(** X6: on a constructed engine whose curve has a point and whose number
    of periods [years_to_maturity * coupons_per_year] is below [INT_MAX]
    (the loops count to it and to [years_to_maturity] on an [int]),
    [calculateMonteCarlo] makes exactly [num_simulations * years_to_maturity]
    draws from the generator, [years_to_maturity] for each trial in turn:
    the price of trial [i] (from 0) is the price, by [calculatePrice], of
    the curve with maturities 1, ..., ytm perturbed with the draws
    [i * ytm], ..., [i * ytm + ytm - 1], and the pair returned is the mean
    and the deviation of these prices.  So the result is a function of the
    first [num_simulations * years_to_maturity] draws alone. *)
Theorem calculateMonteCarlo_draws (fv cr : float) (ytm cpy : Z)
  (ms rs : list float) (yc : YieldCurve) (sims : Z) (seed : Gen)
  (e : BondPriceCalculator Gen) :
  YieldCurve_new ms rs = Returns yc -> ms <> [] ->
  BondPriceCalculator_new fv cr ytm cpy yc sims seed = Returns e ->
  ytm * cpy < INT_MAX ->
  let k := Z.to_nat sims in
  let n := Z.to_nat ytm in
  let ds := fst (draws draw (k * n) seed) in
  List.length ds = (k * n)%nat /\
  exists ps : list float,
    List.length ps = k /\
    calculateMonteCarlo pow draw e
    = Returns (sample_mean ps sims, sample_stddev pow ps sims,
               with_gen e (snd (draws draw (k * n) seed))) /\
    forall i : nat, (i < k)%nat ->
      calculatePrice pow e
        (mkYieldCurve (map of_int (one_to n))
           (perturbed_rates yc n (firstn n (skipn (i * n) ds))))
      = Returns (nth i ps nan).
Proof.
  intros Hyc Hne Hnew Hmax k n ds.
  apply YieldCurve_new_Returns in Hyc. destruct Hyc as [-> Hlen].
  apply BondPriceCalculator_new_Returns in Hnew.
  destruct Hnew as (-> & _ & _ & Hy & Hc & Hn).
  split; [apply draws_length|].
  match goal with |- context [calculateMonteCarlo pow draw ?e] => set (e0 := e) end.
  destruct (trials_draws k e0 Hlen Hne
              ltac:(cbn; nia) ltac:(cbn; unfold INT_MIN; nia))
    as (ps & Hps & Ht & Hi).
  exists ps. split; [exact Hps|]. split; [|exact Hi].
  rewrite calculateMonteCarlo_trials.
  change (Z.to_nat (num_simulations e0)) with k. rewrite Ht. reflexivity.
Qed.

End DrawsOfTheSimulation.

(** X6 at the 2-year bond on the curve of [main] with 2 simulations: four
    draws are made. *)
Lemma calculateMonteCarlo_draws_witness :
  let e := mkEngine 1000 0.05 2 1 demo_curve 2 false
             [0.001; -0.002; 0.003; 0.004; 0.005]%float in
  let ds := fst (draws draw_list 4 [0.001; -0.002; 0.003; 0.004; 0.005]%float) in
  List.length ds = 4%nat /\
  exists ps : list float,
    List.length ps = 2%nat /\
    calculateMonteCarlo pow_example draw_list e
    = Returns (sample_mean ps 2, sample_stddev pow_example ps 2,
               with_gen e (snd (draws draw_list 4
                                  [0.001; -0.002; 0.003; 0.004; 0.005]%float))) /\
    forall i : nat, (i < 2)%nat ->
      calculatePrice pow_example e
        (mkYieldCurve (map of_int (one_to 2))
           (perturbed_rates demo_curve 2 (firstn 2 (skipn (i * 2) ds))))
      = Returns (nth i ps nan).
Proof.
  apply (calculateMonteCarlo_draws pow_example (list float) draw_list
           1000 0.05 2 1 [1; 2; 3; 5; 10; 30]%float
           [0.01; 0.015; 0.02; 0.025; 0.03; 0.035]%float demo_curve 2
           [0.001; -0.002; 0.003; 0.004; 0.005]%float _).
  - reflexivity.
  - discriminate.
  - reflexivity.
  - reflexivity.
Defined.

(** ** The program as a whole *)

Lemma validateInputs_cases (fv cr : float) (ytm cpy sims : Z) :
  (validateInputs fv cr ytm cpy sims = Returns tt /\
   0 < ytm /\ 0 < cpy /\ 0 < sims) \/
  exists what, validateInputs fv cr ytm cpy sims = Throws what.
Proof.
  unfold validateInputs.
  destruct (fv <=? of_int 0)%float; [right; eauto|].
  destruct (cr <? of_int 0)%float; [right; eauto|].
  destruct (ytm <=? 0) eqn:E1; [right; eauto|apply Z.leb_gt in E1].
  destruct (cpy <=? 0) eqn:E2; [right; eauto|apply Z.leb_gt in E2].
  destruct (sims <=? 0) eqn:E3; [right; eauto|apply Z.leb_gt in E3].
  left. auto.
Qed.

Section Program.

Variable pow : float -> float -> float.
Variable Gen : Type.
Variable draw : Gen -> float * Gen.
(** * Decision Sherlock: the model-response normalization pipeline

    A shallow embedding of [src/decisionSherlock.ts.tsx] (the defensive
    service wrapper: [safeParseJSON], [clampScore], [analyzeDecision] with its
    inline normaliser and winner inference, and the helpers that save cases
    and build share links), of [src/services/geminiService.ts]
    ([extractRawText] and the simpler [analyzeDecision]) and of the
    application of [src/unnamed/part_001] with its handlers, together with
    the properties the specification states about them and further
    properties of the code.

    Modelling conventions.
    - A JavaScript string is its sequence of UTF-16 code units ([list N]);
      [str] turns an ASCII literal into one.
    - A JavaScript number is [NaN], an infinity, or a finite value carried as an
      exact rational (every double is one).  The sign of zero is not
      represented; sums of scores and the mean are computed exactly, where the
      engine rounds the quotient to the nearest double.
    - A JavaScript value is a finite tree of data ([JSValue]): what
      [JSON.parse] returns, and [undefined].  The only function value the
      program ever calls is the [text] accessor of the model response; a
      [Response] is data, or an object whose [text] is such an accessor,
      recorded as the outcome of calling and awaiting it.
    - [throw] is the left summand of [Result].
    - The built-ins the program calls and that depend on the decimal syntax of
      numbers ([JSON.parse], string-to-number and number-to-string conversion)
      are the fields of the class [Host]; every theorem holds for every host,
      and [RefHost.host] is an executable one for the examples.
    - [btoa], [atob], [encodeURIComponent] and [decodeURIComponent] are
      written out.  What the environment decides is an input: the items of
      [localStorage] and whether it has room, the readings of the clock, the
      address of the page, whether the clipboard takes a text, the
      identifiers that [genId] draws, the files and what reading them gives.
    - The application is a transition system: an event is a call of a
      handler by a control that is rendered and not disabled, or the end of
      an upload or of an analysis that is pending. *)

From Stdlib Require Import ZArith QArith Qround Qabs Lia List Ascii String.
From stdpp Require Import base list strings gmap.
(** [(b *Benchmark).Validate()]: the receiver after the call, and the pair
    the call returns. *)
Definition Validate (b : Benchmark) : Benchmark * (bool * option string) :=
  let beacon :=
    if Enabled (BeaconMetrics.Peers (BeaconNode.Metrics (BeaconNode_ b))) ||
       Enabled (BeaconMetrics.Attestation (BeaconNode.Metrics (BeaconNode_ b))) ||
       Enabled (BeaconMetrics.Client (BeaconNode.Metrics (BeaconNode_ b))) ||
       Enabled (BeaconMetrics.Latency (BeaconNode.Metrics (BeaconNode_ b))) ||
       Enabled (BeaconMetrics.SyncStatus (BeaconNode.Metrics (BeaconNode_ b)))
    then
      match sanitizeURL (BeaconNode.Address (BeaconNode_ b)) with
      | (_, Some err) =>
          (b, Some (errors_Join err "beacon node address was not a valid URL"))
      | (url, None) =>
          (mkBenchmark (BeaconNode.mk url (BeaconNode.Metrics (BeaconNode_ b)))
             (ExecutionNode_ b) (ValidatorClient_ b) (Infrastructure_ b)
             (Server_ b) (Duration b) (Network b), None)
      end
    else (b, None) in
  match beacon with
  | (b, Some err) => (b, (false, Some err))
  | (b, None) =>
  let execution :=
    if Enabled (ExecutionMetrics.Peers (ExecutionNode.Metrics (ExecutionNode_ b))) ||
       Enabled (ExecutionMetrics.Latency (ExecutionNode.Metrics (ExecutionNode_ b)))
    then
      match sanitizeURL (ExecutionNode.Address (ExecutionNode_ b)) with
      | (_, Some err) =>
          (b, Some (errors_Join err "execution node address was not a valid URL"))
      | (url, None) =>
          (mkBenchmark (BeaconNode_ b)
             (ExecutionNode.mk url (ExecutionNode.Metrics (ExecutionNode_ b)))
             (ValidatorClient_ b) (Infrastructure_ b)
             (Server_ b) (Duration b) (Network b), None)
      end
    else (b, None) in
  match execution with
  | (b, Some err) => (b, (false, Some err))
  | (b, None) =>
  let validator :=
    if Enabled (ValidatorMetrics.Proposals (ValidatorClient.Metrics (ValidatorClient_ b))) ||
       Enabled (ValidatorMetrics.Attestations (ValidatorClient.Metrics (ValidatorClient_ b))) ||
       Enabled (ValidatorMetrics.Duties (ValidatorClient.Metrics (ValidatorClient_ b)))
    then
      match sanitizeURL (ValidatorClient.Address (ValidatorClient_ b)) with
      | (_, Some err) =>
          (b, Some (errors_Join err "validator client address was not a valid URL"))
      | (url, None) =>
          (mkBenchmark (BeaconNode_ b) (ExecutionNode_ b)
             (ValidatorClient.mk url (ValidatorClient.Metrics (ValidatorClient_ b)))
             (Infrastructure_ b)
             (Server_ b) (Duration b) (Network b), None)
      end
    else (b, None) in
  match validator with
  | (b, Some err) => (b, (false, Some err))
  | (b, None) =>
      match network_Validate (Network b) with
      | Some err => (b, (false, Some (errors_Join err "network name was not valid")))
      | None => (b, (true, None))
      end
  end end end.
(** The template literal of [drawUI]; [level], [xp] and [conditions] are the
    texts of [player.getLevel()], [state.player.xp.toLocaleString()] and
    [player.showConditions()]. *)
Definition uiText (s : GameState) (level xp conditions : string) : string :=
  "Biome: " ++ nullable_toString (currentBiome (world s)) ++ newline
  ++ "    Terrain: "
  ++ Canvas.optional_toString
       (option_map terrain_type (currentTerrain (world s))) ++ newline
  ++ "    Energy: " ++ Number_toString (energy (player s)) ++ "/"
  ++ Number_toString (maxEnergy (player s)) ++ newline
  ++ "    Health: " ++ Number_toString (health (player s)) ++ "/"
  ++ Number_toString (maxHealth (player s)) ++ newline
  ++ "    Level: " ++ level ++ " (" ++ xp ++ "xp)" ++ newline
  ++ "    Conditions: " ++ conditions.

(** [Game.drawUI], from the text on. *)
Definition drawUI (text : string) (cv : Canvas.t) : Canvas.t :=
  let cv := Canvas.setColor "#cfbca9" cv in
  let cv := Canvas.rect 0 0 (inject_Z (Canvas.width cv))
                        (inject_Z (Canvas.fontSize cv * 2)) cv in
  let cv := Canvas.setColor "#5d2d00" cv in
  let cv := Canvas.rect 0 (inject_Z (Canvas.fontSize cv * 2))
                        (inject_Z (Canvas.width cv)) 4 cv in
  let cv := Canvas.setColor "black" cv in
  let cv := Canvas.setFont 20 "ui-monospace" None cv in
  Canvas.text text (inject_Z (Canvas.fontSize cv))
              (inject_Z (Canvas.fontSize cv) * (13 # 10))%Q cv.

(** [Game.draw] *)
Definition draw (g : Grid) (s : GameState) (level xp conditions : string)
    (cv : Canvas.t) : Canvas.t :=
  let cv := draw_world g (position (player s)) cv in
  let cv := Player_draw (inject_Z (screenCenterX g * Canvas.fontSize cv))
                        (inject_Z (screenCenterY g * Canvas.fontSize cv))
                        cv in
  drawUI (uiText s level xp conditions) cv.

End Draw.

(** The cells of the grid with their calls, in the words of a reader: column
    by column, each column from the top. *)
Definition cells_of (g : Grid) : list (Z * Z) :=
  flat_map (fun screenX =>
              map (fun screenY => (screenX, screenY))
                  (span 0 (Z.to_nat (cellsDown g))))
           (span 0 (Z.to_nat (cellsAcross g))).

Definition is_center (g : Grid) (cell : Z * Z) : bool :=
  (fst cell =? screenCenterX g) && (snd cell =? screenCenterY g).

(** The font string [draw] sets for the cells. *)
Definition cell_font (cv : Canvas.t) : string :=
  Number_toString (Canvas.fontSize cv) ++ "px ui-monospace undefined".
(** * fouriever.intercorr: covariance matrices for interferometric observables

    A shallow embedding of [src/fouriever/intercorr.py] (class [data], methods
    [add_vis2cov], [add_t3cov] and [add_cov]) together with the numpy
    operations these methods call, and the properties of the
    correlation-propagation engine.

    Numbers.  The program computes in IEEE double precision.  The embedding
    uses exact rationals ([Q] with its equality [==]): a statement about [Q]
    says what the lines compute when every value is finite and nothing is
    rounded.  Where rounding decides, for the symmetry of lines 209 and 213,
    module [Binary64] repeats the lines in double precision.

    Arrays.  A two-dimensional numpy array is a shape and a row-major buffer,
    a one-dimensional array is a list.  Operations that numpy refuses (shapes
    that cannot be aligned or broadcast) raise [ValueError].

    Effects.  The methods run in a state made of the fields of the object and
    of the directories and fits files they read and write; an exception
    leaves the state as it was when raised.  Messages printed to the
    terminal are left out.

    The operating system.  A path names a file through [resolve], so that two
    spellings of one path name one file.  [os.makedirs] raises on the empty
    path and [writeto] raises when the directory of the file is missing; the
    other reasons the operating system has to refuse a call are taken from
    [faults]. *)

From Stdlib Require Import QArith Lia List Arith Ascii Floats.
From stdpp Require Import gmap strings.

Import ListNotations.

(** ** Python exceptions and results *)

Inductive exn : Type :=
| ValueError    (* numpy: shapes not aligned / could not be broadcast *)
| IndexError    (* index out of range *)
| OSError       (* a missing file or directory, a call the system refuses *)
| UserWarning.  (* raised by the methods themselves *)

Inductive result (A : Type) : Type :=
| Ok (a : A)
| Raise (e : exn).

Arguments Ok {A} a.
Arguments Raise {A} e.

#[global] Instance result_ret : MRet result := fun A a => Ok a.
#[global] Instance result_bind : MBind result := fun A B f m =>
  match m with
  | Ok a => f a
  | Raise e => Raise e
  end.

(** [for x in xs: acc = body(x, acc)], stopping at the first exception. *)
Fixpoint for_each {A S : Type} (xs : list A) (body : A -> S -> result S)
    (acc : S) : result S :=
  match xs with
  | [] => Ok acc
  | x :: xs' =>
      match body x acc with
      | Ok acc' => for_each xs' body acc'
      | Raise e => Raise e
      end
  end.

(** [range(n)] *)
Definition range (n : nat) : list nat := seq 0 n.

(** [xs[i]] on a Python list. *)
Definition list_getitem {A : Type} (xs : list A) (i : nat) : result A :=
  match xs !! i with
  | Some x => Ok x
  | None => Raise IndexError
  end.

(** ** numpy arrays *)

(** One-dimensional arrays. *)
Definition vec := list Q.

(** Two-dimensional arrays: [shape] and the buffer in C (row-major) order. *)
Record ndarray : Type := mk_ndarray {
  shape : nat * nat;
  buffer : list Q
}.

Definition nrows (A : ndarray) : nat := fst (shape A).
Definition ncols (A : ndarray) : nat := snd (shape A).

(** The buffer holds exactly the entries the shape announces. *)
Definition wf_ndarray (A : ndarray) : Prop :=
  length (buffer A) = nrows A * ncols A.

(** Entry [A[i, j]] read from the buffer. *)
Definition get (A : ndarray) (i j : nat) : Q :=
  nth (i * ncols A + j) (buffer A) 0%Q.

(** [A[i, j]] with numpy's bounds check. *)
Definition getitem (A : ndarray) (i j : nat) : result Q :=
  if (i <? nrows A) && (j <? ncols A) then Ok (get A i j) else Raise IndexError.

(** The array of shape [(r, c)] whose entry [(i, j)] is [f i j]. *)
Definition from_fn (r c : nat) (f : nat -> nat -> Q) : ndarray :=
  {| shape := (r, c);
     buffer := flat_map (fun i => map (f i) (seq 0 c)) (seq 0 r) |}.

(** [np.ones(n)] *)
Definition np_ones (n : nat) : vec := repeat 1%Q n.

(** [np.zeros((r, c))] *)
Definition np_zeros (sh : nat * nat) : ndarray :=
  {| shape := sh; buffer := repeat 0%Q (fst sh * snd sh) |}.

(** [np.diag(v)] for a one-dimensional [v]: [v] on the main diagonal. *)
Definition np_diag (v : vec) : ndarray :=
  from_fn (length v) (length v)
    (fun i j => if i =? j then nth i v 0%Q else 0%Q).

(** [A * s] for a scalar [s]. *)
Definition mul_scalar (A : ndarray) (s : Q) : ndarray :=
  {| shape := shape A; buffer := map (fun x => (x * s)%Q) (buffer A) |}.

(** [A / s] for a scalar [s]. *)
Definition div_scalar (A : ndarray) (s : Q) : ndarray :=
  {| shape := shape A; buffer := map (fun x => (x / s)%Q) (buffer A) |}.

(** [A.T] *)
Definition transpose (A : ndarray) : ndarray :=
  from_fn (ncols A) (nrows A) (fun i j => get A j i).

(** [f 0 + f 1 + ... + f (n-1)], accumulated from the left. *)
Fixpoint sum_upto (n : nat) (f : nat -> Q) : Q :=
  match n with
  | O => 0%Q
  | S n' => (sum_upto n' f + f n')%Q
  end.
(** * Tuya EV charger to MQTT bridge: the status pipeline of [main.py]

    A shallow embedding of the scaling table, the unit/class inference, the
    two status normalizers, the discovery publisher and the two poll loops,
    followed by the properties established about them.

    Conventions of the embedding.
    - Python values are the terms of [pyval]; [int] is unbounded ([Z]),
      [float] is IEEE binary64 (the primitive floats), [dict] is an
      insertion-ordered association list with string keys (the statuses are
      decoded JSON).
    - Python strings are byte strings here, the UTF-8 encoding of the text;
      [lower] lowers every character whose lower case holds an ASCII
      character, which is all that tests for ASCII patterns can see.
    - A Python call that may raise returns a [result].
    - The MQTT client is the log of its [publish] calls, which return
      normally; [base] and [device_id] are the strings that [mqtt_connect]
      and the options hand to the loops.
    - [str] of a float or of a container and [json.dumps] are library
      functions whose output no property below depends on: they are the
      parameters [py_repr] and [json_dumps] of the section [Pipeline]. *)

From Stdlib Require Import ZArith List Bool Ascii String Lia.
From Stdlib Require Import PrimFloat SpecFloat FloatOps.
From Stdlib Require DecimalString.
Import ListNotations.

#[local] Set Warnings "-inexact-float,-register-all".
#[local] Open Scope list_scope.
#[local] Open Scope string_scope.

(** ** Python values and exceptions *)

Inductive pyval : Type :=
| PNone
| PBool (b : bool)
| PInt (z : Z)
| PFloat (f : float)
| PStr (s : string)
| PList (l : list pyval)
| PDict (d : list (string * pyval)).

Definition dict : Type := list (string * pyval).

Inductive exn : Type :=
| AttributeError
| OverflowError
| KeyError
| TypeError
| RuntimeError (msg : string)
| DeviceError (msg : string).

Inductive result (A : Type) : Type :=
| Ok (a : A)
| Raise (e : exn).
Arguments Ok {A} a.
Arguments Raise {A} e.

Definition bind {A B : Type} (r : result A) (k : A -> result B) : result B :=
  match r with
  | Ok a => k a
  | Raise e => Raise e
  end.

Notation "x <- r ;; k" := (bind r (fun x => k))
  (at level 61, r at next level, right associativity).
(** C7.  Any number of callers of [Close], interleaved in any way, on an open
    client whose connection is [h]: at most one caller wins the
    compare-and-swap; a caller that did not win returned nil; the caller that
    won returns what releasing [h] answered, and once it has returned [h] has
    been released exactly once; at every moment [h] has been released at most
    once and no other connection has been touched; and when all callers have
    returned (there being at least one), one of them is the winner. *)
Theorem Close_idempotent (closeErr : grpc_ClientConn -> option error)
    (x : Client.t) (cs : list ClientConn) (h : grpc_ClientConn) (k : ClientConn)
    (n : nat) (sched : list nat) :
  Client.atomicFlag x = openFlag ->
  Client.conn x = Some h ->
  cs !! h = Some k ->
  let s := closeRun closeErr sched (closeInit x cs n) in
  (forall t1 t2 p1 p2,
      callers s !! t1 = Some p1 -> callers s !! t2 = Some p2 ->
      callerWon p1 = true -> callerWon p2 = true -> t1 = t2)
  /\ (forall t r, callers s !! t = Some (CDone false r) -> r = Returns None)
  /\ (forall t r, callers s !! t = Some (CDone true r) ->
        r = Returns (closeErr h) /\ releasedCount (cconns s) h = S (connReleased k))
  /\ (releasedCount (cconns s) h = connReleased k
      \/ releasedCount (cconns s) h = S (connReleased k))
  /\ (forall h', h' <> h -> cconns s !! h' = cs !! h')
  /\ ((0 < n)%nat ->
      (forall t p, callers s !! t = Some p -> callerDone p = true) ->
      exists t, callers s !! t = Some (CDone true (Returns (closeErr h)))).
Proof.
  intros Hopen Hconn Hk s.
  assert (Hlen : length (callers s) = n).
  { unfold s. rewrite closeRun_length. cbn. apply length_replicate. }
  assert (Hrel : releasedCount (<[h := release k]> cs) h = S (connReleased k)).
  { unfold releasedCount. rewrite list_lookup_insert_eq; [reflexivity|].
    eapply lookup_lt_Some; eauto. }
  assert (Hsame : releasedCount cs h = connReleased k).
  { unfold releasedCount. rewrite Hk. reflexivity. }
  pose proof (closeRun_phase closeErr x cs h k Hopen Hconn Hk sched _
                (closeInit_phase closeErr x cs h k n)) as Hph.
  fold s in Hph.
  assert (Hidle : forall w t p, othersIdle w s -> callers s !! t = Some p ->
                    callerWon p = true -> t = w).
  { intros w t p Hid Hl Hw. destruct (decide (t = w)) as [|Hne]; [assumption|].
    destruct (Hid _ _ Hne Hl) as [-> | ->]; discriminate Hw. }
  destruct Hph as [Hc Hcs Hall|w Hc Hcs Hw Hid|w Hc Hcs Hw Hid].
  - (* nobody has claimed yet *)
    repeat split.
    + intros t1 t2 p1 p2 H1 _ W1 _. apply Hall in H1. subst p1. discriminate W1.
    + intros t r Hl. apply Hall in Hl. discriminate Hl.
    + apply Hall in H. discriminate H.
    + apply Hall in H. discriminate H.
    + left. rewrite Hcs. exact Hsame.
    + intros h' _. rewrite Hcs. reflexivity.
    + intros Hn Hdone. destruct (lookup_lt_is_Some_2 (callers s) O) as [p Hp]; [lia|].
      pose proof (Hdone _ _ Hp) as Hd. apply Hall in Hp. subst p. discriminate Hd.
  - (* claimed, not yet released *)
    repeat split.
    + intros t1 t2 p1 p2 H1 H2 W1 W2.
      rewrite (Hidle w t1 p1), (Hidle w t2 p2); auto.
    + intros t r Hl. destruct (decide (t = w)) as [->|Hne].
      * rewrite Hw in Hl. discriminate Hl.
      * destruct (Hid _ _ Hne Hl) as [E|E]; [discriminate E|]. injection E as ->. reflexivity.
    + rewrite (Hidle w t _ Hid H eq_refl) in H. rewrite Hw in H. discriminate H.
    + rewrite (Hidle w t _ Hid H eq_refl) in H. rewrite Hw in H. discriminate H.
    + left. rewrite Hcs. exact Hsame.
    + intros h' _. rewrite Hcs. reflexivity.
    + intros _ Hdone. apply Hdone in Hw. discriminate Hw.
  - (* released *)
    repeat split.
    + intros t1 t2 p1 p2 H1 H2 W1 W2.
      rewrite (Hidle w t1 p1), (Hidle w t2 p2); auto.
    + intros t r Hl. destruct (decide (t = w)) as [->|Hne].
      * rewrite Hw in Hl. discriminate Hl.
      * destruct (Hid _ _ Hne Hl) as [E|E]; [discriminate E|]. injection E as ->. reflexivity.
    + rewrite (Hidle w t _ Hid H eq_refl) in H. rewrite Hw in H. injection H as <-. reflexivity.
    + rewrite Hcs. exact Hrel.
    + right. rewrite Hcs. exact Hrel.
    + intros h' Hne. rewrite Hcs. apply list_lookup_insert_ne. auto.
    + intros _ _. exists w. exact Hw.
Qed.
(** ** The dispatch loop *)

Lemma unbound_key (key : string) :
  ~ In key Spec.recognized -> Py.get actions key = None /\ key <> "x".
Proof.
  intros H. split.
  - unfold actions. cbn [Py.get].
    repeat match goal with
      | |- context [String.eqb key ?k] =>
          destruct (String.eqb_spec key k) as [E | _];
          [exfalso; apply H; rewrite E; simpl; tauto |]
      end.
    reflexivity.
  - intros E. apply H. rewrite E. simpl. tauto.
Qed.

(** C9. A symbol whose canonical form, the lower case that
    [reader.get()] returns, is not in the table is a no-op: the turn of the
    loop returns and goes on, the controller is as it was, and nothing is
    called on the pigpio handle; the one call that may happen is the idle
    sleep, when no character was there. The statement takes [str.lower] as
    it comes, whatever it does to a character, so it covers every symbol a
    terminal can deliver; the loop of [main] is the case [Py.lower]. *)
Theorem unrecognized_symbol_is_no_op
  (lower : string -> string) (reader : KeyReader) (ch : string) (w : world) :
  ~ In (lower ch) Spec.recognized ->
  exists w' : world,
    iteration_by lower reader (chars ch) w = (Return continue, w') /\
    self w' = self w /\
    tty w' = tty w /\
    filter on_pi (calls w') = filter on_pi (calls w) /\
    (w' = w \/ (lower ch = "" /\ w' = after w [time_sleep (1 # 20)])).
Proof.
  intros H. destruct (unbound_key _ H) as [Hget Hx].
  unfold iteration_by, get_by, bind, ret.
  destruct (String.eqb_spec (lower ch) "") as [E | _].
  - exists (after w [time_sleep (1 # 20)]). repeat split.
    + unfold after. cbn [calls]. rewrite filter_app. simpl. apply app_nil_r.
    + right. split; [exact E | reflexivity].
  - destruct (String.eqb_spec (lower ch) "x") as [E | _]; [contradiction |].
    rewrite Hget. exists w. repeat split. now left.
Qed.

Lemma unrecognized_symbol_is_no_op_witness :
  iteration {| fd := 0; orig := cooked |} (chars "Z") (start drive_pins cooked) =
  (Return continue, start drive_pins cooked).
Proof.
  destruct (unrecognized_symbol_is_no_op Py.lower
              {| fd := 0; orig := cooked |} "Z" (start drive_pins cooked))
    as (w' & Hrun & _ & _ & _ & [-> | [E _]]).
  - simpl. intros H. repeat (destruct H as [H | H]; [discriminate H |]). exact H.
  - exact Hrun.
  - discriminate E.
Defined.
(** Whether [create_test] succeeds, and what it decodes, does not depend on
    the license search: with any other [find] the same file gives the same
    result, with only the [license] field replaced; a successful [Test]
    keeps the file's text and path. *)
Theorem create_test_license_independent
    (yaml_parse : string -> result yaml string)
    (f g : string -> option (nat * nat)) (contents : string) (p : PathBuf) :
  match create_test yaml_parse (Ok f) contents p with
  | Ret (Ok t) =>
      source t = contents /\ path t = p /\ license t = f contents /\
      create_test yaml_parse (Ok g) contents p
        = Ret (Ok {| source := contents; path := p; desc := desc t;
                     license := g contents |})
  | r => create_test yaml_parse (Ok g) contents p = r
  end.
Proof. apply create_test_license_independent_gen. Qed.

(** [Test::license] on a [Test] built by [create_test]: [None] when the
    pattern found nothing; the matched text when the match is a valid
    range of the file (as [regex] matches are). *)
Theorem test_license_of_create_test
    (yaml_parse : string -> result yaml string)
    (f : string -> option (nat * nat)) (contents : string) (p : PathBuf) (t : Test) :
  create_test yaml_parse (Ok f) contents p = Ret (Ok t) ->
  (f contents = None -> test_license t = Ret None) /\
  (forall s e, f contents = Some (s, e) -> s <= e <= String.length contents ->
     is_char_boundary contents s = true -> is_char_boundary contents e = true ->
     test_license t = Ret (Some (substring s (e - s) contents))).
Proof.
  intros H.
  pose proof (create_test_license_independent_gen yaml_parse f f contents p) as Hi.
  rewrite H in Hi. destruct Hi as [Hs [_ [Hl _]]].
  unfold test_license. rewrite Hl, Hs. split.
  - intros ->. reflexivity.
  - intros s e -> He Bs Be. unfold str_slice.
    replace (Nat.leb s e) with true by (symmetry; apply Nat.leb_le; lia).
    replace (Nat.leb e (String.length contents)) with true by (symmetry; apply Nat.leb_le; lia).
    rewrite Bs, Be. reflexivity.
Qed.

■ ■ ■

### [Problem statement]
Your task is to repeat the records exactly. Begin at their first line and stop after the line containing "Theorem calculateMonteCarlo_draws (fv".

### [Response area]
(** X6: on a constructed engine whose curve has a point and whose number
    of periods [years_to_maturity * coupons_per_year] is below [INT_MAX]
    (the loops count to it and to [years_to_maturity] on an [int]),
    [calculateMonteCarlo] makes exactly [num_simulations * years_to_maturity]
    draws from the generator, [years_to_maturity] for each trial in turn:
    the price of trial [i] (from 0) is the price, by [calculatePrice], of
    the curve with maturities 1, ..., ytm perturbed with the draws
    [i * ytm], ..., [i * ytm + ytm - 1], and the pair returned is the mean
    and the deviation of these prices.  So the result is a function of the
    first [num_simulations * years_to_maturity] draws alone. *)
Theorem calculateMonteCarlo_draws (fv cr : float) (ytm cpy : Z)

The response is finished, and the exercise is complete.